--- PROVIDED MATERIAL Enclosed Below ---

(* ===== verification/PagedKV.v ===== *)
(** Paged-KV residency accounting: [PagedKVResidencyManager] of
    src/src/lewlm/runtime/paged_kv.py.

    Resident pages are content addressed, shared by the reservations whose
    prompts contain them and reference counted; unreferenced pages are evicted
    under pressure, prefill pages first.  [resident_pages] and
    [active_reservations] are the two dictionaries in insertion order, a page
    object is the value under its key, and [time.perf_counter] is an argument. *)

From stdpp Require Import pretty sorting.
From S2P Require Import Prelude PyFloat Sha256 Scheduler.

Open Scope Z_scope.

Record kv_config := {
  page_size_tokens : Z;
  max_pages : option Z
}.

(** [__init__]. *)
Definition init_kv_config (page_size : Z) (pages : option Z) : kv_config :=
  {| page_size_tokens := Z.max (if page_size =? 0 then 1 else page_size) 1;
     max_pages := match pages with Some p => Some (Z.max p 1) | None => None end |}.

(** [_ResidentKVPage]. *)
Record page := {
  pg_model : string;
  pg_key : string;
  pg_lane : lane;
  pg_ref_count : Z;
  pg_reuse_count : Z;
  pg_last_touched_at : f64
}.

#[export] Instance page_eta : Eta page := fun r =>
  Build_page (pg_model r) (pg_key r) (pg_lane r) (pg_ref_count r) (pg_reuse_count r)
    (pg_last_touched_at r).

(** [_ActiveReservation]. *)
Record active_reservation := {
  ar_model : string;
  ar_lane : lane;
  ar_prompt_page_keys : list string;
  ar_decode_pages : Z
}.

--- End of Enclosed PROVIDED MATERIAL ---
--- PROVIDED MATERIAL Enclosed Below ---

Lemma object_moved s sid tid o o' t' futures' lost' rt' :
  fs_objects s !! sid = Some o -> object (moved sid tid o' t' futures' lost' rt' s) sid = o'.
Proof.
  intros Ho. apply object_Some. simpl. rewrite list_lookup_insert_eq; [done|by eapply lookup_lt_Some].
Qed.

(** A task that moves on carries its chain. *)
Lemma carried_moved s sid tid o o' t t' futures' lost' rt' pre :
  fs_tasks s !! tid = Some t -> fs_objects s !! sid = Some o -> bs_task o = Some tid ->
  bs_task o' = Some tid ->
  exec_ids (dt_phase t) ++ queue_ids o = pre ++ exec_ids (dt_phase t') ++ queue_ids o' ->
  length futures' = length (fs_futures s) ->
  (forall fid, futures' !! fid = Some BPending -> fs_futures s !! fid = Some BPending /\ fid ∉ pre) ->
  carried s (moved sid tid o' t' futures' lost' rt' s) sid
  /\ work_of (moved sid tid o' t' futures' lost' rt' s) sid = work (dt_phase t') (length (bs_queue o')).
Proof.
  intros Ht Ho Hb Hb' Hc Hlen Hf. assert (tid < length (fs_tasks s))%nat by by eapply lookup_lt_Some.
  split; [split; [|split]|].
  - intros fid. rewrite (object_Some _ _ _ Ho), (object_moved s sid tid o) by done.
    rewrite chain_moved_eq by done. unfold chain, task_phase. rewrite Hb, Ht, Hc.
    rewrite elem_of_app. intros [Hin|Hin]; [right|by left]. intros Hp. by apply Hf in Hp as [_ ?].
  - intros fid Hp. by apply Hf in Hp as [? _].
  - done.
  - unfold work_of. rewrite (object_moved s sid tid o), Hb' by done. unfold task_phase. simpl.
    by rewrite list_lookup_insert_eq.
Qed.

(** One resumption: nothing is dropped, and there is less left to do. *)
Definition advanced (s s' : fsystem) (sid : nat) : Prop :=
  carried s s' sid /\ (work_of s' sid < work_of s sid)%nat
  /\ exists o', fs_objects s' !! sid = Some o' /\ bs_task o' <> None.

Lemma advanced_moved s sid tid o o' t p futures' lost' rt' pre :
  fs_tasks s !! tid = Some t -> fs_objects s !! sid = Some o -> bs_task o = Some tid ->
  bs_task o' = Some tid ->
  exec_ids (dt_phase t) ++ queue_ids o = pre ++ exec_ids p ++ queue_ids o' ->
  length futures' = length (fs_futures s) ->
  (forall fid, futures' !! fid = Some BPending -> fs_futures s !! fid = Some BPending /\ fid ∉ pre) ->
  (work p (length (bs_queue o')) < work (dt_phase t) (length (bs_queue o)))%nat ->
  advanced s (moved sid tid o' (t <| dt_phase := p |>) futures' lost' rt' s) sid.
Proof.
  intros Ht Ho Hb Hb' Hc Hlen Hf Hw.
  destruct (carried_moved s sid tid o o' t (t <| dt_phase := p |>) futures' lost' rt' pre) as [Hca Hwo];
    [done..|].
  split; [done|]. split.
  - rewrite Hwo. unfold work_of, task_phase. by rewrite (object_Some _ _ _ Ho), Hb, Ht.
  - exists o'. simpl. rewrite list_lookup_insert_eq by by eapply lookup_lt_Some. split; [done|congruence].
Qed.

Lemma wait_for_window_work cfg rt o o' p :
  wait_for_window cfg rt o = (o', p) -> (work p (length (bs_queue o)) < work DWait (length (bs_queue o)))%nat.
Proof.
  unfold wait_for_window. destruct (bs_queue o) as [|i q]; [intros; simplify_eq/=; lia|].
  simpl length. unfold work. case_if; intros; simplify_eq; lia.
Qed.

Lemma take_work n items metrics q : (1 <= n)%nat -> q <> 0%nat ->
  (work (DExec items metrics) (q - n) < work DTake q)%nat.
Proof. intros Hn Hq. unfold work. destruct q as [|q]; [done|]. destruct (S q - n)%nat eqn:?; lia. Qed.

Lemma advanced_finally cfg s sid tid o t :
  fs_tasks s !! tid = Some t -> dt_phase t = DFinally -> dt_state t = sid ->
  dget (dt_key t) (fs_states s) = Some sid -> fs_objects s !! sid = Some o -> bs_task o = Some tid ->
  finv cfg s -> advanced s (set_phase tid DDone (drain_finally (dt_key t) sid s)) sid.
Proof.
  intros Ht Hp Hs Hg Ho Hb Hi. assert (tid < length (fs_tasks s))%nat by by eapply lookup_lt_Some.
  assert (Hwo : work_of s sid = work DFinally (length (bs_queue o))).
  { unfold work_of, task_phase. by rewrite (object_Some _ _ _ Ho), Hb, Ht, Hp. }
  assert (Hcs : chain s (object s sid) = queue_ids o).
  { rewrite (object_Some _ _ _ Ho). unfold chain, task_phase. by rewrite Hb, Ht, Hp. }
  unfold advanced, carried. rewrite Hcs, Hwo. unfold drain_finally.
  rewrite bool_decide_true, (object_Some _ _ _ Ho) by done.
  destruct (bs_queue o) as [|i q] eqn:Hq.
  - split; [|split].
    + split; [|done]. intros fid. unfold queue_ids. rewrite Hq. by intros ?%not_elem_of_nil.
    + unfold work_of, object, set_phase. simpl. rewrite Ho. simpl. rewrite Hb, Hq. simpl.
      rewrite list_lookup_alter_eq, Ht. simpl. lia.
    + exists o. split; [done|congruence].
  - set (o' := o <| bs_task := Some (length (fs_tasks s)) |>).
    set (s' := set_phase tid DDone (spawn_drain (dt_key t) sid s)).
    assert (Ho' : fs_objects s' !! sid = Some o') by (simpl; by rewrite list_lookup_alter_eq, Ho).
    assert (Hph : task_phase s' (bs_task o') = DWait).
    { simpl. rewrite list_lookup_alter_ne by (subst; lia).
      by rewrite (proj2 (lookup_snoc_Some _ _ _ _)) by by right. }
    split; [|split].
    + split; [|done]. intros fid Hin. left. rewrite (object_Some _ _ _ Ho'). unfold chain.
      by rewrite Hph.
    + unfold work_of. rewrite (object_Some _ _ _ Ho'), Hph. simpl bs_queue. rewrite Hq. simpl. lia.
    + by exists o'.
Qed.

--- End of Enclosed PROVIDED MATERIAL ---

WHAT YOU SHOULD DO:
From the line that has "(* ===== verification/PagedKV.v ===== *)" through the line that has "[active_reservations] are the", copy every line exactly as it appears above, and leave out all others.

SOLUTION FOR THIS PROBLEM:
(* ===== verification/PagedKV.v ===== *)
(** Paged-KV residency accounting: [PagedKVResidencyManager] of
    src/src/lewlm/runtime/paged_kv.py.

    Resident pages are content addressed, shared by the reservations whose
    prompts contain them and reference counted; unreferenced pages are evicted
    under pressure, prefill pages first.  [resident_pages] and
    [active_reservations] are the two dictionaries in insertion order, a page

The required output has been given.